Lines to return, exactly: from the line with "256) in HA, HB." to the line with "destruct (add_back c" in the entries below, both included.

━━━━━━━━━━

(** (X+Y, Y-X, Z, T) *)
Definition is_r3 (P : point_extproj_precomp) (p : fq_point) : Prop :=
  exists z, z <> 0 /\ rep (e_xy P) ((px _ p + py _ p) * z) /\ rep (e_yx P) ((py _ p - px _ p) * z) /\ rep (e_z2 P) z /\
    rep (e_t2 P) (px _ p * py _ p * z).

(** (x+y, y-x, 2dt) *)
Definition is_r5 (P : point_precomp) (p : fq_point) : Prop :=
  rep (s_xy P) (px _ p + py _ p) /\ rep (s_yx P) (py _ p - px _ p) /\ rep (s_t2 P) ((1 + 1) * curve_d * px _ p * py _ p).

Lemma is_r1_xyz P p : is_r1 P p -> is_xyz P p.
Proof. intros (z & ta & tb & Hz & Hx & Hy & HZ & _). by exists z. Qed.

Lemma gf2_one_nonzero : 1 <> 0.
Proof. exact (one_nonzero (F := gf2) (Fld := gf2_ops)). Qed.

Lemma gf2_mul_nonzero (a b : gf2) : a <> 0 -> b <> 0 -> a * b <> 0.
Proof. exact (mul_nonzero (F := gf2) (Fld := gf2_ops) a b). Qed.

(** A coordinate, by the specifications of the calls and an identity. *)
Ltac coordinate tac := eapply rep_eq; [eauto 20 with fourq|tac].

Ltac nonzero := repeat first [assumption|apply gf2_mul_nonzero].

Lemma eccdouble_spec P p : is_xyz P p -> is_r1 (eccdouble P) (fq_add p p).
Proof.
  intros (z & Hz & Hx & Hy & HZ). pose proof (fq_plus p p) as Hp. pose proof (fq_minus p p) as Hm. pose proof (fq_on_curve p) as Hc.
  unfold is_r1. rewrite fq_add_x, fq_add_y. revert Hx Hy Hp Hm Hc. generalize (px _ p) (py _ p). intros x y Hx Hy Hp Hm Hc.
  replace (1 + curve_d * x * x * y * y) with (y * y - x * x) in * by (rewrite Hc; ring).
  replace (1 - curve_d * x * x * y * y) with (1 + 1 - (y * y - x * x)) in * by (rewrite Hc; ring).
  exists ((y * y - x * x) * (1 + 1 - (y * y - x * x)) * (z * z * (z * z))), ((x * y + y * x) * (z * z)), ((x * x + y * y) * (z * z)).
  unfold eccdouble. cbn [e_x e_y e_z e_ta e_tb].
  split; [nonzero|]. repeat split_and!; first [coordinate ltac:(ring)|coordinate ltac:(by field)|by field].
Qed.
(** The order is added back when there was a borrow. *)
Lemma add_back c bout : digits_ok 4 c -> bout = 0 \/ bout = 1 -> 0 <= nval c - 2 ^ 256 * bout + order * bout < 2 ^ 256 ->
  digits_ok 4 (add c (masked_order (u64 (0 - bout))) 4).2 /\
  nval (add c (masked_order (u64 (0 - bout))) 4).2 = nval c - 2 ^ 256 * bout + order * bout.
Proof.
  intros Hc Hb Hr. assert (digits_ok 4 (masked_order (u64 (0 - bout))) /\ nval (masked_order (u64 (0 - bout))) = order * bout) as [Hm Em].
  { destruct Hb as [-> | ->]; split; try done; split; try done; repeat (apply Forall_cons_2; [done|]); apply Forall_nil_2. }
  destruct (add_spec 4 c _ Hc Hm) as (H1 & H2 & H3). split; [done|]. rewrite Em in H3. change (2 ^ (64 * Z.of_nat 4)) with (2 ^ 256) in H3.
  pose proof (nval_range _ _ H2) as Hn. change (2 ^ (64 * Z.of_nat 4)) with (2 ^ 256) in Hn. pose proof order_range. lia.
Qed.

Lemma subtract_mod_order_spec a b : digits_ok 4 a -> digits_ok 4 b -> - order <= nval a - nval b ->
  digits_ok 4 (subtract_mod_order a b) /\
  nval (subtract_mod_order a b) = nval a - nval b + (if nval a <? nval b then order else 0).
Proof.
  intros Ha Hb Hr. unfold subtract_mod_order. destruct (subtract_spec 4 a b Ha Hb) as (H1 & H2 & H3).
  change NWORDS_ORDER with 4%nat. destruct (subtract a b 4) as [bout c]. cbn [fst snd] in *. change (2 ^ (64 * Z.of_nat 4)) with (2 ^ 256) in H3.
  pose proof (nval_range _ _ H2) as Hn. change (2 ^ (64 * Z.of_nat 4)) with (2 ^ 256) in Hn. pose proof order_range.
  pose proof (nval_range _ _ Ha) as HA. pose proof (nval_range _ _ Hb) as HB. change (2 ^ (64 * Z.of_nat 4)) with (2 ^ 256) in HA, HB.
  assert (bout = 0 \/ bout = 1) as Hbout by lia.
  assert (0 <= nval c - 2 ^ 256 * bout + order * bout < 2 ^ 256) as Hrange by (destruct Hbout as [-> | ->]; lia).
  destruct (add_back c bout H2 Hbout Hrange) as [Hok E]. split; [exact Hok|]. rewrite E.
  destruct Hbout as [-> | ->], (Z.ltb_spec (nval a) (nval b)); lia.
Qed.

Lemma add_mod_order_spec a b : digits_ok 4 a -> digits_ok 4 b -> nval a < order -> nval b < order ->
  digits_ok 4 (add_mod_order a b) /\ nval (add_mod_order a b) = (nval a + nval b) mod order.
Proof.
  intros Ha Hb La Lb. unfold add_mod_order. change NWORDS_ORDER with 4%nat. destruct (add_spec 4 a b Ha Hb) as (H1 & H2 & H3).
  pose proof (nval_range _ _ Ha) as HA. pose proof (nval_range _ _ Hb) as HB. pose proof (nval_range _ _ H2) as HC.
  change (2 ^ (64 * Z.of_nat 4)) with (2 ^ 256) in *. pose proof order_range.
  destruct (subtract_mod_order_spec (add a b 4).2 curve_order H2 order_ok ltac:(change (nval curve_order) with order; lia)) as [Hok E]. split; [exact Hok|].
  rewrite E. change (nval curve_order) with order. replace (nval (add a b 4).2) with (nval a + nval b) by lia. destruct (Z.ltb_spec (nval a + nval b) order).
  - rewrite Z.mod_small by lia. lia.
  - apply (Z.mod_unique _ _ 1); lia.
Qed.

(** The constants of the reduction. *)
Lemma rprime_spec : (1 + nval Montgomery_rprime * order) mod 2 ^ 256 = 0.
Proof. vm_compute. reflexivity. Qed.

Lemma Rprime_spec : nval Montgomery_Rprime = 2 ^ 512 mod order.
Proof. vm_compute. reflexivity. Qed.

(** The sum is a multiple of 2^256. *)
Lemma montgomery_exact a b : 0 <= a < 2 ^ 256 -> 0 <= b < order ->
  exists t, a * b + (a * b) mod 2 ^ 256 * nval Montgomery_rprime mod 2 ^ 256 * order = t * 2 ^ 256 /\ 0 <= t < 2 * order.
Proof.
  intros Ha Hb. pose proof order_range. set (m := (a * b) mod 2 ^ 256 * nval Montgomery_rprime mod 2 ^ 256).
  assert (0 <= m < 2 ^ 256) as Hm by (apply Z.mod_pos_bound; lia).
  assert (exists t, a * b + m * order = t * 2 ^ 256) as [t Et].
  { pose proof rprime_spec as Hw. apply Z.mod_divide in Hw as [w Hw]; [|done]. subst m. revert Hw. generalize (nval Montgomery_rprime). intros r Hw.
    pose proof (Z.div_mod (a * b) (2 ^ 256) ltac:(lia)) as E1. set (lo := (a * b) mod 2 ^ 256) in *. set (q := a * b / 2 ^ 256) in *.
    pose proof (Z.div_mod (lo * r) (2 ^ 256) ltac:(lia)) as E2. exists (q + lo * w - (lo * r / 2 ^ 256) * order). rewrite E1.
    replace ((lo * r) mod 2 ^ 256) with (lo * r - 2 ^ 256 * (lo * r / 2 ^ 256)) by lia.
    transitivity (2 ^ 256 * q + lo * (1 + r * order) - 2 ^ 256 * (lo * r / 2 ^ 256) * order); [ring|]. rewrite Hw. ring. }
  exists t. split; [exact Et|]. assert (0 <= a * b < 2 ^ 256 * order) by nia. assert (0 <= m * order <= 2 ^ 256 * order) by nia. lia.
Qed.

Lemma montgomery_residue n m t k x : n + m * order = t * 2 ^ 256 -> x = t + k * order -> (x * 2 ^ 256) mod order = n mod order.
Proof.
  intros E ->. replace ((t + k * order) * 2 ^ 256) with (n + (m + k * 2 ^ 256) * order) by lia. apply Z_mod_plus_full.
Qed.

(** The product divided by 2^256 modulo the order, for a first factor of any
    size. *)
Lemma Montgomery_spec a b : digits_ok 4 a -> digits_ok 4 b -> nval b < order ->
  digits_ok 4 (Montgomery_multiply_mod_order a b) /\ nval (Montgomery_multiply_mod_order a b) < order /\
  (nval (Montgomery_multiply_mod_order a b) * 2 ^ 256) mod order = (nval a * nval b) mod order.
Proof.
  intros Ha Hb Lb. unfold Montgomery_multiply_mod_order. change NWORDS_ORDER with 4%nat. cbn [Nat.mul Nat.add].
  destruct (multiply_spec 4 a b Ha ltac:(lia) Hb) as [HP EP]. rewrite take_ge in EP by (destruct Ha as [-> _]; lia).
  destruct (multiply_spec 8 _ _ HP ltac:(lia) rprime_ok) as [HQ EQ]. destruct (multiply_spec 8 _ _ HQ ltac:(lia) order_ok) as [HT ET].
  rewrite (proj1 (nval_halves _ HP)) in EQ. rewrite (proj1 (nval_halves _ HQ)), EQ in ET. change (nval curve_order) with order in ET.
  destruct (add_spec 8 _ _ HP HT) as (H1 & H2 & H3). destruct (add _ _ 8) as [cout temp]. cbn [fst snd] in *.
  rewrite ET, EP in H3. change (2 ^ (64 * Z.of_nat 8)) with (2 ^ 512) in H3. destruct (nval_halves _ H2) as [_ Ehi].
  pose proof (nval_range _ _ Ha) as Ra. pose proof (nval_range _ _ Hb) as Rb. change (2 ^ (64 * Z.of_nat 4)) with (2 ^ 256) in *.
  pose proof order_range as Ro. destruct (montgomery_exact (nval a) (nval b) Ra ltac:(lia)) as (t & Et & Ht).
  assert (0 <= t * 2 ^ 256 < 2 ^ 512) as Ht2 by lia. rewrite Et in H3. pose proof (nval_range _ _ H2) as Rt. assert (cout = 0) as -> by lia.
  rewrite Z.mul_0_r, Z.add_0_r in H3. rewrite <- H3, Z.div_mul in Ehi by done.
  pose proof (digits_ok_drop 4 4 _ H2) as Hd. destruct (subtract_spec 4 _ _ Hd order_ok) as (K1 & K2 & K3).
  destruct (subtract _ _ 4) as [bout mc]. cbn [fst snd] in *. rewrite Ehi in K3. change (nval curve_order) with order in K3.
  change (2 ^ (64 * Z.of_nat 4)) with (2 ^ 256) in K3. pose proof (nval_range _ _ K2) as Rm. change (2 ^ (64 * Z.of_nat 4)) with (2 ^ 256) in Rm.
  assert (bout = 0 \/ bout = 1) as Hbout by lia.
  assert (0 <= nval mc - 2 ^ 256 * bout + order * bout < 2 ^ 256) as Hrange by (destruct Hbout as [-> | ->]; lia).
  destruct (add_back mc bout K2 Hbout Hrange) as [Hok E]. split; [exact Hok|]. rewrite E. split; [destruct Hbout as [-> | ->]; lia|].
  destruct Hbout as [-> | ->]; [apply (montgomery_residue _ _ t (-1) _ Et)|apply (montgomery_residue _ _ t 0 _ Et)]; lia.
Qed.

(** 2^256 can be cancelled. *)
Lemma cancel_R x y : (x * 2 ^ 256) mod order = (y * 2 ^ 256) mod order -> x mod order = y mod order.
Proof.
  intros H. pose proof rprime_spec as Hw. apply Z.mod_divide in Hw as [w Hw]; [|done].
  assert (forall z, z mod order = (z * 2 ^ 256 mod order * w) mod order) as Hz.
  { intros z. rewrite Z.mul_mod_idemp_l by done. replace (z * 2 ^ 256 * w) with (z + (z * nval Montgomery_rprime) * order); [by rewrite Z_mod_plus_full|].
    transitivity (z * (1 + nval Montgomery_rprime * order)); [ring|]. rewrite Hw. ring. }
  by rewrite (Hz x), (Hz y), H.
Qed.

━━━━━━━━━━

### RESULT
  pose proof (nval_range _ _ Ha) as HA. pose proof (nval_range _ _ Hb) as HB. change (2 ^ (64 * Z.of_nat 4)) with (2 ^ 256) in HA, HB.
  assert (bout = 0 \/ bout = 1) as Hbout by lia.
  assert (0 <= nval c - 2 ^ 256 * bout + order * bout < 2 ^ 256) as Hrange by (destruct Hbout as [-> | ->]; lia).
  destruct (add_back c bout H2 Hbout Hrange) as [Hok E]. split; [exact Hok|]. rewrite E.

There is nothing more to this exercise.